▸ **WHAT YOU NEED TO DO**: The answer consists of one number: how many lines of the data below include the string "backslash".

▸ **RECORDS FOR THE TASK**:
(** * Two-Step Order Cleaner: the removal-list loader and the order transformer

  A shallow embedding of [two_step_order_cleaner.py].  The spreadsheet reader and
  writer are outside the program: a workbook is represented by what the reader
  hands to the code (a sheet name and a grid of cells), and a removal template by
  its parsed sheet (named columns of text cells). *)

From Stdlib Require Import String Ascii NArith.
From stdpp Require Import gmap list fin_maps fin_sets.

(** ** Python text *)

(** A Python [str] is a sequence of Unicode code points. *)
Definition pystr : Type := list N.

(** ASCII literals. *)
Definition py (s : string) : pystr :=
(λ a, N_of_ascii a) <$> list_ascii_of_string s.

Module Py.

(** [str.isspace] for one code point: the characters [str.strip()] removes. *)
Definition isspace (c : N) : bool :=
  ((0x09 <=? c) && (c <=? 0x0D) || (0x1C <=? c) && (c <=? 0x20)
   || (c =? 0x85) || (c =? 0xA0) || (c =? 0x1680)
   || (0x2000 <=? c) && (c <=? 0x200A)
   || (c =? 0x2028) || (c =? 0x2029) || (c =? 0x202F) || (c =? 0x205F)
   || (c =? 0x3000))%N.

Fixpoint lstrip (s : pystr) : pystr :=
  match s with
  | [] => []
  | c :: s' => if isspace c then lstrip s' else s
  end.

Definition rstrip (s : pystr) : pystr := reverse (lstrip (reverse s)).

(** [s.strip()] *)
Definition strip (s : pystr) : pystr := rstrip (lstrip s).

(** [s.startswith(prefix)] *)
Fixpoint startswith (s prefix : pystr) : bool :=
  match prefix with
  | [] => true
  | p :: prefix' =>
      match s with
      | [] => false
      | c :: s' => (c =? p)%N && startswith s' prefix'
      end
  end.

End Py.

(** ** The two regular expressions of the source

  Both patterns are written in the source as raw strings with a doubled
  backslash: [r"\\.0$"] and [r"#(\\d+)#"].  In a raw string the two backslashes
  stay two characters, and the regular-expression engine reads them as one
  literal backslash.  So [\\.0$] is: a backslash, any character but a newline,
  the character 0, the end of the text; and [#(\\d+)#] is: a hash, then the
  group "a backslash and one or more letters d", then a hash. *)

Module Re.

Definition backslash : N := 0x5C%N.
Definition newline : N := 0x0A%N.
Definition hash : N := 0x23%N.
Definition zero : N := 0x30%N.
Definition letter_d : N := 0x64%N.

(** [$] without MULTILINE: at the end, or before a newline that ends the text. *)
Definition at_end (s : pystr) : bool :=
  match s with
  | [] => true
  | [c] => (c =? newline)%N
  | _ => false
  end.

(** [\\.0$] matched at the start of [s]: what is left after the match. *)
Definition match_dot0 (s : pystr) : option pystr :=
  match s with
  | b :: c :: z :: rest =>
      if (b =? backslash)%N && negb (c =? newline)%N && (z =? zero)%N && at_end rest
      then Some rest else None
  | _ => None
  end.

(** [Series.str.replace(r"\\.0$", "", regex=True)] on one text: the match is
    removed.  A match ends where [$] holds, so what is left after it (nothing, or
    one newline) holds no second match. *)
Fixpoint replace_dot0 (s : pystr) : pystr :=
  match match_dot0 s with
  | Some rest => rest
  | None =>
      match s with
      | [] => []
      | c :: s' => c :: replace_dot0 s'
      end
  end.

▸ **ANSWER BOX**: 5